Président de Michelin depuis mai 2012, Jean-Dominique Senard s’inquiète d’une marginalisation de l’Europe face à la Chine et aux Etats-Unis. Pour adapter l’entreprise clermontoise aux évolutions économiques et à une concurrence accrue, M. Senard vante les mérites de la négociation, du dialogue social. Il fait aussi l’éloge de la responsabilisation des équipes.

Le monde et la Chine

« Deux blocs importants se sont constitués. Un pôle asiatique et notamment chinois, et un ensemble nord-américain extrêmement solide. Mon inquiétude, c’est que le maillon faible dans tout cela, ce soit finalement l’Europe. Une forme de marginalisation qui accroît dans les pays européens l’inquiétude née de la mondialisation. La Chine évolue. Des entreprises chinoises deviennent exceptionnelles en termes de performances, de capacités et de compétences. Et ce pays, que l’on dit toujours très attaché à son propre territoire, commence à s’étendre. Cela se manifeste par un ­certain nombre de rachats d’entreprises en Europe. L’un de mes concurrents européens, Pirelli, est aujourd’hui 100 % chinois.

Aux Etats-Unis, les entreprises sont capables de repérer une petite entreprise performante en Europe, même parfois au fond du Massif central.

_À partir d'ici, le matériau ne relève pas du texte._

(** * combine-and-bzip-csvs: the fetch / combine / compress / upload pipeline

    A shallow embedding of [scripts/combine-and-bzip-csvs/main.py] and the
    properties of its two entry points, [combine_and_upload_high_ram] and
    [combine_and_upload_streaming_chunked].

    The script talks to three outside parties: the source file system
    (gcsfs), the terminal ([input]) and the destination bucket
    (google-cloud-storage).  Their answers are the fields of a [World]; what
    the script asks of them is recorded, in program order, as a list of
    [event]s.  A run is a value of [M unit]: the events it produced and either
    [Ok tt] (the function returned) or [Raise e] (an exception left it).

    Console progress lines, timers and the [file_counter] they print are left
    out, except the lines that tell which branch the code took, and except
    the one computation among them that can raise: the throughput of a
    download (line 55), whose division of the file size is kept in
    [download_entire_file].  The other figures printed are floor divisions,
    divisions of floats guarded by [> 0], or divisions of byte counts that
    [len] bounds, none of which raises. *)

From Stdlib Require Import ZArith List Strings.String Strings.Ascii Strings.Byte.
From Stdlib Require Import Floats.SpecFloat.
From stdpp Require Import base tactics option list sorting gmap.

(** ** Python values *)

(** A Python [str] is a sequence of code points; [<] on it, which
    [list.sort] uses, is lexicographic in the code points. *)
Definition str : Type := list N.

(** A [bytes] object. *)
Definition bytes : Type := list byte.

(** An ASCII literal of the source as a [str]. *)
Definition lit (s : string) : str := N_of_ascii <$> list_ascii_of_string s.

(** An ASCII literal as [bytes] (used for example file bodies). *)
Definition blit (s : string) : bytes := list_byte_of_string s.

(** [a <= b] on [str], as a boolean. *)
Fixpoint str_leb (a b : str) : bool :=
  match a, b with
  | [], _ => true
  | _ :: _, [] => false
  | x :: a', y :: b' =>
      if (x <? y)%N then true
      else if (y <? x)%N then false
      else str_leb a' b'
  end.

(** [a <= b] on [str]. *)
Definition str_le (a b : str) : Prop := str_leb a b = true.

#[export] Instance str_le_dec a b : Decision (str_le a b).
Proof. unfold str_le. apply _. Defined.

(** [s.endswith(suffix)] *)
Definition endswith (s suffix : str) : bool :=
  bool_decide (drop (length s - length suffix) s = suffix).

(** [str.isspace] on one code point: the characters [str.strip()] removes. *)
Definition isspace (c : N) : bool :=
  ((9 <=? c) && (c <=? 13) || (28 <=? c) && (c <=? 32)
   || (c =? 133) || (c =? 160) || (c =? 5760)
   || (8192 <=? c) && (c <=? 8202)
   || (c =? 8232) || (c =? 8233) || (c =? 8239) || (c =? 8287)
   || (c =? 12288))%N.

(** [s.lstrip()] and [s.rstrip()] *)
Fixpoint lstrip (s : str) : str :=
  match s with
  | c :: s' => if isspace c then lstrip s' else s
  | [] => []
  end.

Definition rstrip (s : str) : str := rev (lstrip (rev s)).

(** [s.strip()] *)
Definition strip (s : str) : str := rstrip (lstrip s).

(** [list.sort()] on a list of [str]: the sorted arrangement of the list,
    which is unique ([sort_unique]), so the sorting algorithm does not
    matter. *)
Definition sort (l : list str) : list str := merge_sort str_le l.

(** The f-string rendering of a value read with [os.getenv] and no default. *)
Definition fmt (o : option str) : str := default (lit "None") o.

(** ** Exceptions and results *)

(** Instances of [Exception] that can reach the two functions.  (What is
    no [Exception], such as [KeyboardInterrupt], is outside the model.) *)
Inductive exn : Type :=
| ValueError            (* ThreadPoolExecutor(max_workers <= 0) *)
| EOFError              (* input() at end of stdin *)
| OverflowError         (* int / int too large for a float *)
| ZeroDivisionError
| TransportError (detail : string).   (* raised by gcsfs or google-cloud-storage *)

Inductive res (A : Type) : Type :=
| Ok (a : A)
| Raise (e : exn).
Arguments Ok {A} a.
Arguments Raise {A} e.

#[export] Instance res_ret : MRet res := λ A a, Ok a.
#[export] Instance res_bind : MBind res := λ A B k r,
  match r with Ok a => k a | Raise e => Raise e end.

(** ** What the script asks of the outside *)

(** Keyword arguments of [gcsfs.GCSFileSystem(...)]; [None] is an argument
    that the call leaves out. *)
Record FsOptions : Type := {
  cache_timeout : option Z;
  listings_expiry_time : option Z;
  skip_instance_cache : option bool;
  requests_timeout : option Z;
}.

(** One [blob.upload_from_file(...)] on [client.bucket(b).blob(n)]. *)
Record UploadCall : Type := {
  up_bucket : option str;
  up_blob : str;
  up_data : bytes;
  up_rewind : bool;
  up_content_type : str;
  up_timeout : option Z;
}.

(** The console lines that tell which branch was taken. *)
Inductive message : Type :=
| NoCsvFilesFound                     (* "No CSV files found!" *)
| ExceedsMemoryLimit                  (* "Warning: Estimated size ... exceeds memory limit" *)
| CouldNotEstimateSize (e : exn)      (* "Could not estimate size: ..." *)
| DownloadFailed (e : exn)            (* "Download failed: ..." *)
| MissingData (i : nat).              (* "Warning: Missing data for file index i" *)

(** The calls and console lines of the main thread, each recorded when it
    is made (a call that raises is recorded too). *)
Inductive event : Type :=
| NewFileSystem (o : FsOptions)       (* gcsfs.GCSFileSystem(...) *)
| FsFind (prefix_path : str)          (* fs.find(prefix_path) *)
| FsSize (f : str)                    (* fs.size(f) of the estimator *)
| Printed (m : message)
| InputPrompt                         (* input("Continue anyway? (y/N): ") *)
| NewExecutor (max_workers : Z)       (* ThreadPoolExecutor(max_workers=...) *)
| Submitted (i : nat) (file_path : str)   (* executor.submit(...) of the i-th path *)
| UploadFromFile (u : UploadCall).    (* blob.upload_from_file(...) *)

(** ** Runs: a log of events and a result *)

Definition M (A : Type) : Type := (list event * res A)%type.

#[export] Instance M_ret : MRet M := λ A a, ([], Ok a).
#[export] Instance M_bind : MBind M := λ A B k m,
  match m with
  | (l, Ok a) => let '(l', r) := k a in (l ++ l', r)
  | (l, Raise e) => (l, Raise e)
  end.

(** One event; [raise e]; the answer of the outside to a call. *)
Definition emit (e : event) : M unit := ([e], Ok tt).
Definition raise {A} (e : exn) : M A := ([], Raise e).
Definition call {A} (r : res A) : M A := ([], r).

(** [try: m  except Exception as e: h e] *)
Definition try_except {A} (m : M A) (h : exn → M A) : M A :=
  match m with
  | (l, Ok a) => (l, Ok a)
  | (l, Raise e) => let '(l', r) := h e in (l ++ l', r)
  end.

(** The events of a run and its result. *)
Definition trace {A} (m : M A) : list event := m.1.
Definition result {A} (m : M A) : res A := m.2.

(** ** The libraries under the script

    The script relies on three library behaviours whose code is not the
    repository's: bz2 compression, Python's float arithmetic and
    [str.lower].  They are the fields of [Platform], and every property
    below holds for every platform. *)
Class Platform : Type := {
  (** [bz2.BZ2File(buf, 'wb', compresslevel)]: what the buffer holds once the
      writer is closed, from the level and all the bytes written to it. *)
  bz2_compress : Z → bytes → bytes;
  bz2_decompress : bytes → bytes;
  bz2_lossless : ∀ level data, bz2_decompress (bz2_compress level data) = data;
  (** Python floats. *)
  float : Type;
  int_truediv : Z → Z → res float;       (* int / int *)
  float_mul_int : float → Z → float;     (* float * int *)
  float_div_int : float → Z → float;     (* float / int, nonzero divisor *)
  float_gt_int : float → Z → bool;       (* float > int *)
  (** [str.lower] *)
  str_lower : str → str;
}.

Vous voyez alors brutalement des forces invraisemblables qui s’activent pour acquérir cette société, avant même qu’elle ait pu naître ou se développer. Dès que l’Europe produit quelque part une technologie particulière, il existe un risque que cette entreprise soit rachetée. »

Le social

« Une des clés de l’évolution de l’économie dans les pays matures, en particulier en France, c’est l’ouverture très intense du dialogue social. La compétitivité est un fait. Si l’entreprise n’an­ticipe pas un certain nombre d’évolutions, notamment écono­miques, on peut se retrouver très vite dans un piège, et à ce moment-là les réorganisations sont douloureuses, pénibles et insupportables. Il faut faire de la pédagogie, et surtout faire confiance aux équipes, au secteur marchand, et à la négociation au plus proche du terrain.

Nous avons signé des accords sociaux dans deux usines en France, en ouvrant le dialogue avec les représentants syndicaux et les équipes de terrain. Nous avons pris le risque de tout mettre sur la table. Les groupes de travail ont généré des solutions, et l’entreprise a du coup investi des sommes importantes. Ce sont les ouvriers et les équipes qui ont décidé de travailler, non pas plus mais différemment. Ils se sont ouverts à la flexibilité pour s’adapter à la volatilité des marchés à laquelle nous faisons face.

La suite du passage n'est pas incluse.